3. Negotiate the home loan interest

It is highly important to note that the home loan interest rate is negotiable. What is interest rate to you is profit for the broker.  The interest to you is directly proportional to the profit of the broker. You must ask the broker about his origination fee or yield spread is. Mostly the yield spread is 1% of the total loan amount. If the broker is getting something more than 1% then you can request him to offer you some waiver.  You must look into features as the lock- in period, penalties for partial redemption and legal fee subsidies in a bank. If the loan is from a bank then the deposits can be used to offset their loan account so that they pay only the loan interest on the difference as in case of Stanchart’s Mortgage One Optimizer. This allows you to lower the loan term without additional installment payments.

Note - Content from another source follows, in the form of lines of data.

Lemma merge_loop_class fuel r k lists :
  ranked r lists → (∀ l, l ∈ lists → length l < fuel) →
  List.filter (of_rank k) (merge_loop fuel lists) = List.filter (of_rank k) (mjoin lists).
Proof.
  revert r lists. induction fuel as [|fuel IH]; intros r lists Hr Hlen; cbn [merge_loop].
  { destruct lists as [|l lists]; [done|]. specialize (Hlen l (list_elem_of_here _ _)). lia. }
  rewrite <- (heads_tails_class r k lists Hr). destruct (heads lists) as [|x round] eqn:E.
  - rewrite (of_rank_none k (mjoin (tail <$> lists))); [done|]. intros e (l & Hl & Hel)%list_elem_of_join.
    apply list_elem_of_fmap in Hel as (l0 & -> & Hl0). apply (heads_nil lists E) in Hl0 as ->.
    by apply elem_of_nil in Hl.
  - rewrite List.filter_app. f_equal. apply (IH (S r)); [by apply ranked_tail|].
    assert (1 ≤ fuel).
    { assert (x ∈ heads lists) as Hx by (rewrite E; apply list_elem_of_here).
      apply list_elem_of_omap in Hx as (l1 & Hl1 & Hx). specialize (Hlen l1 Hl1).
      destruct l1; [done|]. cbn in Hlen. lia. }
    intros l (l0 & -> & Hl0)%list_elem_of_fmap. specialize (Hlen l0 Hl0).
    destruct l0; cbn in *; lia.
Qed.
(** The namespaces and imports of a file are those it started with. *)
Definition same_context (st st' : PhpState) : Prop :=
  ct_regions st'.1 = ct_regions st.1 ∧ ct_imports st'.1 = ct_imports st.1.
Lemma add_definition_context node token spelling kind container dscope resolvable st :
  same_context st (add_definition status node token spelling kind container dscope resolvable st).2.
Proof. unfold add_definition. case_bool_decide; [done|]. by destruct st. Qed.
Lemma declare_context node st : same_context st (declare source status node st).
Proof.
  assert (Hdef : ∀ token spelling kind container dscope resolvable st,
      same_context st (add_definition status node token spelling kind container dscope resolvable st).2).
  { intros. apply add_definition_context. }
  assert (Hthen : ∀ token spelling kind container dscope resolvable (change : nat → Catalog → Catalog),
      (∀ d c, ct_regions (change d c) = ct_regions c ∧ ct_imports (change d c) = ct_imports c) →
      same_context st
        (let '(d, st) := add_definition status node token spelling kind container dscope resolvable st in (change d st.1, st.2))).
  { intros token spelling kind container dscope resolvable change Hch.
    pose proof (Hdef token spelling kind container dscope resolvable st) as [Hr Hi].
    destruct (add_definition _ _ _ _ _ _ _ _ _) as [d st']. destruct (Hch d st'.1) as [Hr' Hi'].
    split; cbn [fst]; [by rewrite Hr'|by rewrite Hi']. }
  assert (Htype : ∀ kind, same_context st (add_named_type source status node kind st)).
  { intros kind. unfold add_named_type. destruct (field_child _ _); [|done]. by apply (Hthen _ _ _ _ _ _ (insert_class (loc_start node))). }
  unfold declare, add_namespace, add_function, add_method, add_property, add_constant, add_enum_case, add_variable, add_global_names.
  destruct (is_kind _ node); [by destruct (field_child _ _)|].
  do 4 (destruct (is_kind _ node); [apply Htype|]).
  do 2 (destruct (is_kind _ node); [destruct (field_child _ _); [|done]; by apply (Hthen _ _ _ _ _ _ (insert_owner (loc_start node)))|]).
  destruct (is_kind _ node).
  { unfold add_import. destruct (find _ _) as [import|]; [|done].
    pose proof (Hdef node (im_alias import) "import"%string (nonempty (im_namespace import)) (im_scope import) false st) as Hctx.
    by destruct (add_definition _ _ _ _ _ _ _ _ _) as [d [c f]]. }
  destruct (is_kind _ node); [by destruct (field_child _ _)|].
  destruct (is_kind _ node).
  { destruct (find _ _); [|done]. by destruct (match class_node node with Some _ => _ | None => _ end). }
  destruct (is_kind _ node); [by destruct (field_child _ _)|].
  destruct (is_kind _ node).
  { unfold add_parameter. destruct (field_child _ _) as [n|]; [|done]. cbv zeta.
    pose proof (Hdef n (text source n) "parameter"%string None (function_scope node) true st) as [Hr Hi].
    destruct (add_definition _ _ _ _ _ _ _ _ _) as [d st'] eqn:Hst. cbn [snd] in Hr, Hi. destruct (is_kind _ node); [|done].
    split; etrans; [apply Hdef|done|apply Hdef|done]. }
  destruct (is_kind _ node); [done|]. destruct (_ && _); [|done]. cbv zeta. by destruct (_ || _).
Qed.
Lemma collect_context root :
  let st := collect_declarations source status root in
  ct_regions st.1 = namespace_regions source root ∧
  ct_imports st.1 = collect_imports source (namespace_regions source root) root.
Proof.
  cbv zeta. unfold collect_declarations. cbv zeta. set (st0 := (MkCatalog _ _ _ _ _ _ _, _)).
  assert (Hctx : ∀ nodes st, same_context st (foldl (λ st node, declare source status node st) st nodes)).
  { intros nodes. induction nodes as [|node nodes IH]; intros st; [done|]. cbn [foldl].
    destruct (IH (declare source status node st)) as [Hr Hi]. destruct (declare_context node st) as [Hr' Hi'].
    split; [by rewrite Hr|by rewrite Hi]. }
  pose proof (Hctx (named_walk SKIPPED (here root) (above root)) st0) as [Hr Hi]. unfold PhpState in *.
  by destruct (foldl _ st0 _) as [c f].
Qed.
End Locals.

If you have some cash in hand then you must make a down payment and bring down the rate of interest by a few points. Suppose your loan amounts to $100,000 then you pay some of the money in cash and reduce the rate of interest there and then. You may also pay the loan interest and not any of the principal for a period of 3 years and in the 4th year the loan would revert to a normal interest rate plus principal loan and follow the 4th year rate of the package.

4. Other details  

A HUD-1 settlement statement should be provided by the broker, to you within 24 hours of the closing. The statement would be a lay out of all the various charges and fees to you including specific line items and dollar amounts. You need to keep a check that no extra amount is added to the list. To approve loans, banks generally use debt servicing ratio, which is a percentage of your monthly income used to service long term liabilities. The acceptable debt servicing ratio is 35% but different banks have different ratios.

 So, what are you waiting for? Start doing your research to acquire a home loan for your dream house.